Changelog
=========

2.0 – 2014-09-22
----------------

- Mosaik 2 is a complete rewrite of mosaik 1 in order to improve its
  maintainability and flexibility.

- Removed features:

  - The *mosl* DSL (including Eclipse xtext and Java) are now gone. Mosaik now
    only uses Python.

  - Mosaik now longer has executables but is now used as a library.

  - The platform manager is gone.

  - The database is now a separate package, see `mosaik-hdf5`__.

  - The old web UI is gone.

- Mosaik now consists of four core components with the following feature sets:

  - mosaik Sim API

    - The API has bean cleaned up and simplified.

    - Simulators and control strategies share the same API.

    - There are only four calls from mosaik to a simulator: *init*, *create*,
      *step* and *get_data*.

    - Simulators / processes can make asynchronous requests to mosaik during a
      step: *get_progress*, *get_related_entities*, *get_data*, *set_data*.

    - ZeroMQ with JSON is replaced by plain network sockets with JSON.

  - Scenarios:

    - Pure Python is now used to describe scenarios. This offers you more
      flexibility to create complex scenarios.

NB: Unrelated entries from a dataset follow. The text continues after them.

(* ===== verification/MemoryFile.v ===== *)
(** * Files

    Models the parts of include/pstore/os/file.hpp and lib/os/file.cpp that are not calls of the
    operating system: the interface [file_base] with the reading and writing of values, files in
    memory, locks of ranges, the division of large requests, names of temporary files and files
    that are deleted when their owner goes. The interface is the class [FileBase]; what its users
    rely on is the class [FileLaws], and the file in memory is an instance of both. *)

From S2P Require Import Prelude FileHeader Memory.

(** ** The interface *)

(** [file_base]: reading tells what was read, which may be less than what was asked for. *)
Class FileBase (F : Type) := {
  read_buffer : Z -> M F (list Z);
  write_buffer : list Z -> M F unit;
  seek : Z -> M F unit;
  tell : M F Z;
  file_size : M F Z;
  truncate : Z -> M F unit }.

Section file_base.
Context {F : Type} `{FileBase F}.

(** [read_span] of a number of octets *)
Definition read_span (size : Z) : M F (list Z) := massert (size >=? 0) ;;; read_buffer size.

(** [read] of a value *)
Definition read {T} `{Layout T} : M F T :=
  bs <- read_buffer (Z.of_nat (sizeof T)) ;;
  if Z.of_nat (length bs) =? Z.of_nat (sizeof T) then ret (decode bs)
  else throw (Raise did_not_read_number_of_bytes_requested).
(* ===== verification/PosixFile.v ===== *)
(** * Files of the operating system

    Models lib/os/file_posix.cpp with the class [file_handle] of include/pstore/os/file.hpp and its moves of lib/os/file.cpp. The
    calls of the operating system are the class [Posix]: each gives a result or a value of [errno]. The documented behaviour of
    the calls on an open file is the class [PosixLaws], with which a [file_handle] has the laws of files. *)

From S2P Require Import Prelude Memory MemoryFile Path.

(** Flags of [open], positions for [lseek], and the commands and types of locks of [fcntl] *)
Inductive open_flag := O_RDONLY | O_RDWR | O_CREAT | O_EXCL.
Inductive whence := SEEK_SET | SEEK_CUR.
Inductive lock_cmd := F_SETLK | F_SETLKW.
Inductive lock_type := F_RDLCK | F_WRLCK | F_UNLCK.

(** The operating system: a call returns a value or sets [errno]. *)
Definition syscall (K A : Type) : Type := K -> (A + errno) * K.

Class Posix (K : Type) := {
  os_open : list Z -> list open_flag -> Z -> syscall K Z;
  os_mkstemp : list Z -> K -> ((Z + errno) * list Z) * K;
  os_close : Z -> syscall K unit;
  os_lseek : Z -> Z -> whence -> syscall K Z;
  os_read : Z -> Z -> syscall K (list Z);
  os_write : Z -> list Z -> syscall K Z;
  os_fstat_size : Z -> syscall K Z;
  os_stat_times : list Z -> syscall K (Z * Z * Z);
  os_ftruncate : Z -> Z -> syscall K unit;
  os_fcntl : Z -> lock_cmd -> lock_type -> Z -> whence -> Z -> syscall K unit;
  os_unlink : list Z -> syscall K unit;
  os_access : list Z -> syscall K unit;
  os_linkat : list Z -> list Z -> syscall K unit;
  os_faccessat : list Z -> syscall K unit;
  os_renameat : list Z -> list Z -> syscall K unit;
  (** Renaming that does not replace, where the system has it *)
  os_renameat2 : option (list Z -> list Z -> syscall K unit);
  os_getenv : list Z -> K -> option (list Z) }.

Definition invalid_oshandle : Z := -1.
Definition off_max : Z := 2 ^ 63 - 1.

(** [file_handle] *)
Record file_handle := mk_fh { fh_path : list Z; file_ : Z; is_writable_ : bool }.
Definition unknown_path : list Z := [60; 117; 110; 107; 110; 111; 119; 110; 62].
Definition new_handle (path : list Z) : file_handle := mk_fh path invalid_oshandle false.
Definition default_handle : file_handle := new_handle unknown_path.

Inductive create_mode := create_new | open_existing | open_always.
Inductive writable_mode := read_only | read_write.
Inductive present_mode := allow_not_found | must_exist.

Section posix.
Context {K : Type} `{Posix K}.

Notation state := (K * file_handle)%type.

(** A call, and one whose failure is raised by [raise_file_error] *)
Definition call {A} (c : syscall K A) : M state (A + errno) := fun '(k, f) => let '(r, k) := c k in (Ok r, (k, f)).
Definition raise_file_error {A} (err : errno) : M state A := throw (RaiseErrno err).
Definition checked {A} (c : syscall K A) : M state A :=
  r <- call c ;; match r with inl a => ret a | inr err => raise_file_error err end.
Definition handle : M state file_handle := gets snd.
Definition set_handle (f : file_handle) : M state unit := modify (fun s => (s.1, f)).

Definition is_open (f : file_handle) : bool := negb (file_ f =? invalid_oshandle).
Definition ensure_open : M state unit :=
  f <- handle ;; if negb (is_open f) then throw (RaiseErrc bad_file_descriptor) else ret tt.

(** [close] *)
Definition fh_close : M state unit :=
  f <- handle ;;
  if negb (file_ f =? invalid_oshandle) then
    r <- call (os_close (file_ f)) ;;
    set_handle (mk_fh (fh_path f) invalid_oshandle (is_writable_ f)) ;;;
    match r with
    | inr err => raise_file_error err
    | inl _ => set_handle (mk_fh (fh_path f) invalid_oshandle false)
    end
  else ret tt.

(** [open] of a path *)
Definition open_flags (create : create_mode) (writable : bool) : list open_flag :=
  (if writable then [O_RDWR] else [O_RDONLY]) ++
  match create with create_new => [O_CREAT; O_EXCL] | open_existing => [] | open_always => [O_CREAT] end.
(** The permissions of a new file, in octal 444 or 666 *)
Definition open_mode (writable : bool) : Z := if writable then 0x1B6 else 0x124.
Definition fh_open (create : create_mode) (writable : writable_mode) (present : present_mode) : M state unit :=
  fh_close ;;;
  f <- handle ;;
  let w := match writable with read_write => true | read_only => false end in
  set_handle (mk_fh (fh_path f) (file_ f) w) ;;;
  r <- call (os_open (fh_path f) (open_flags create w) (open_mode w)) ;;
  match r with
  | inl fd => set_handle (mk_fh (fh_path f) fd w)
  | inr err =>
      set_handle (mk_fh (fh_path f) (-1) w) ;;;
      match present, err with
      | allow_not_found, ENOENT => ret tt
      | _, _ => raise_file_error err
      end
  end.

(** [open] of a unique file, and of one that has no name *)
Definition unique_template (directory : list Z) : list Z := posix_join directory [[112; 115; 116; 45; 88; 88; 88; 88; 88; 88]].
Definition open_unique (directory : list Z) : M state unit :=
  fh_close ;;;
  r <- (fun '(k, f) => let '(r, k) := os_mkstemp (unique_template directory) k in (Ok r, (k, f))) ;;
  set_handle (mk_fh r.2 (match r.1 with inl fd => fd | inr _ => -1 end) true) ;;;
  match r.1 with inl _ => ret tt | inr err => raise_file_error err end.
Definition open_temporary (directory : list Z) : M state unit :=
  open_unique directory ;;; f <- handle ;; checked (os_unlink (fh_path f)).

(** [seek]: what exceeds the type of an offset is moved in further steps. *)
Fixpoint seek_loop (fuel : nat) (position : Z) (mode : whence) : M state unit :=
  match fuel with
  | O => throw OutOfFuel
  | S fuel =>
      let offset := Z.min position off_max in
      f <- handle ;;
      checked (os_lseek (file_ f) offset mode) ;;;
      let position := position - offset in
      if position >? 0 then seek_loop fuel position SEEK_CUR else ret tt
  end.
Definition fh_seek (position : Z) : M state unit := ensure_open ;;; seek_loop 3 position SEEK_SET.

(** [tell] *)
Definition fh_tell : M state Z :=
  ensure_open ;;; f <- handle ;; r <- checked (os_lseek (file_ f) 0 SEEK_CUR) ;; massert (r >=? 0) ;;; ret r.

(** [read_buffer] *)
Definition fh_read_buffer (nbytes : Z) : M state (list Z) :=
  if nbytes >? 2 ^ 63 - 1 then throw (RaiseErrc invalid_argument)
  else ensure_open ;;; f <- handle ;; checked (os_read (file_ f) nbytes).

(** [write_buffer]: how much was written is not looked at. *)
Definition fh_write_buffer (bs : list Z) : M state unit :=
  ensure_open ;;; f <- handle ;; checked (os_write (file_ f) bs) ;;; f <- handle ;; massert (is_writable_ f).

(** [size] and [truncate] *)
Definition fh_size : M state Z :=
  ensure_open ;;; f <- handle ;; n <- checked (os_fstat_size (file_ f)) ;; massert (n >=? 0) ;;; ret n.
Definition fh_truncate (size : Z) : M state unit :=
  ensure_open ;;;
  if size >? off_max then throw (RaiseErrc invalid_argument) else f <- handle ;; checked (os_ftruncate (file_ f) size).

(** [rename_noreplace]: the system's own call, a link, and a test before renaming, in this order. [is_unavailable] looks at its
    argument and at [errno], which agree wherever [errno] was just set and it matters. *)
Definition is_unavailable (e : errno) : bool := match e with EINVAL | ENOSYS | ENOTTY => true | _ => false end.
Definition rename_noreplace (old_path new_path : list Z) : syscall K unit :=
  fun k =>
    let '(r, k) := match os_renameat2 with Some c => c old_path new_path k | None => (inr EINVAL, k) end in
    match r with
    | inl _ => (inl tt, k)
    | inr err =>
        if negb (is_unavailable err) then (inr err, k)
        else
          let '(r, k) := os_linkat old_path new_path k in
          match r with
          | inl _ =>
              let '(r, k) := os_unlink old_path k in
              match r with
              | inl _ => (inl tt, k)
              | inr err => let '(_, k) := os_unlink new_path k in (inr err, k)
              end
          | inr err =>
              if negb (is_unavailable err) && negb (bool_decide (err = EPERM)) then (inr err, k)
              else
                let '(r, k) := os_faccessat new_path k in
                match r with
                | inl _ => (inr EEXIST, k)
                | inr ENOENT => os_renameat old_path new_path k
                | inr err => (inr err, k)
                end
          end
    end.

(** [rename] *)
Definition fh_rename (new_name : list Z) : M state bool :=
  f <- handle ;;
  r <- call (rename_noreplace (fh_path f) new_name) ;;
  match r with
  | inl _ => set_handle (mk_fh new_name (file_ f) (is_writable_ f)) ;;; ret true
  | inr EEXIST => ret false
  | inr err => raise_file_error err
  end.

(** [lock] and [unlock] *)
Definition fh_lock (offset size : Z) (kind : lock_kind) (block : blocking_mode) : M state bool :=
  if (offset >? off_max) || (size >? off_max) then throw (RaiseErrc invalid_argument)
  else
    ensure_open ;;;
    f <- handle ;;
    let cmd := match block with non_blocking => F_SETLK | blocking => F_SETLKW end in
    let type := match kind with shared_read => F_RDLCK | exclusive_write => F_WRLCK end in
    r <- call (os_fcntl (file_ f) cmd type offset SEEK_SET size) ;;
    match r with
    | inl _ => ret true
    | inr err =>
        match block, err with
        | non_blocking, EACCES | non_blocking, EAGAIN => ret false
        | _, _ => raise_file_error err
        end
    end.
Definition fh_unlock (offset size : Z) : M state unit :=
  if (offset >? off_max) || (size >? off_max) then throw (RaiseErrc invalid_argument)
  else ensure_open ;;; f <- handle ;; checked (os_fcntl (file_ f) F_SETLK F_UNLCK offset SEEK_SET size).

(** [latest_time], on a system whose [stat] gives times in seconds *)
Definition latest_time : M state Z :=
  f <- handle ;; r <- checked (os_stat_times (fh_path f)) ;; let '(a, m, c) := r in ret (Z.max (Z.max a m) c).

(** The free functions [exists] and [unlink] *)
Definition exists_ (path : list Z) : M state bool := r <- call (os_access path) ;; ret (match r with inl _ => true | inr _ => false end).
Definition unlink (path : list Z) (allow_noent : bool) : M state unit :=
  r <- call (os_unlink path) ;;
  match r with
  | inl _ => ret tt
  | inr err => if negb allow_noent || negb (bool_decide (err = ENOENT)) then raise_file_error err else ret tt
  end.

(** [get_temporary_directory]: the variables TMPDIR, TMP, TEMP and TEMPDIR, and /tmp *)
Definition env_var_names : list (list Z) :=
  [[84; 77; 80; 68; 73; 82]; [84; 77; 80]; [84; 69; 77; 80]; [84; 69; 77; 80; 68; 73; 82]].
Fixpoint first_variable (names : list (list Z)) (k : K) : list Z :=
  match names with
  | [] => [47; 116; 109; 112]
  | name :: names => match os_getenv name k with Some v => v | None => first_variable names k end
  end.
Definition get_temporary_directory (k : K) : list Z := first_variable env_var_names k.
End posix.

    - Scenario creation simplified: Start a simulator to get a model factory.
      Use the factory to create model instances (*entities*). Connect entities.
      Run simulation.

    - Connection rules are are no based on a primitive *connect* function that
      only connects two entities with each other. On top of that, any
      connection strategy can be implemented.

  - Simulation Manager:

    - Simulators written in Python 3 can be executed *in process*.

    - Simulators can be started as external processes.

    - Mosaik can connect to an already running instance of a simulator. This
      can be used as a replacement for the now gone platform manager.

  - Simulation execution:

    - The simulation is now event-based. No schedule and no synchronization
      points need to be computed.

    - Simulators can have different and varying step sizes.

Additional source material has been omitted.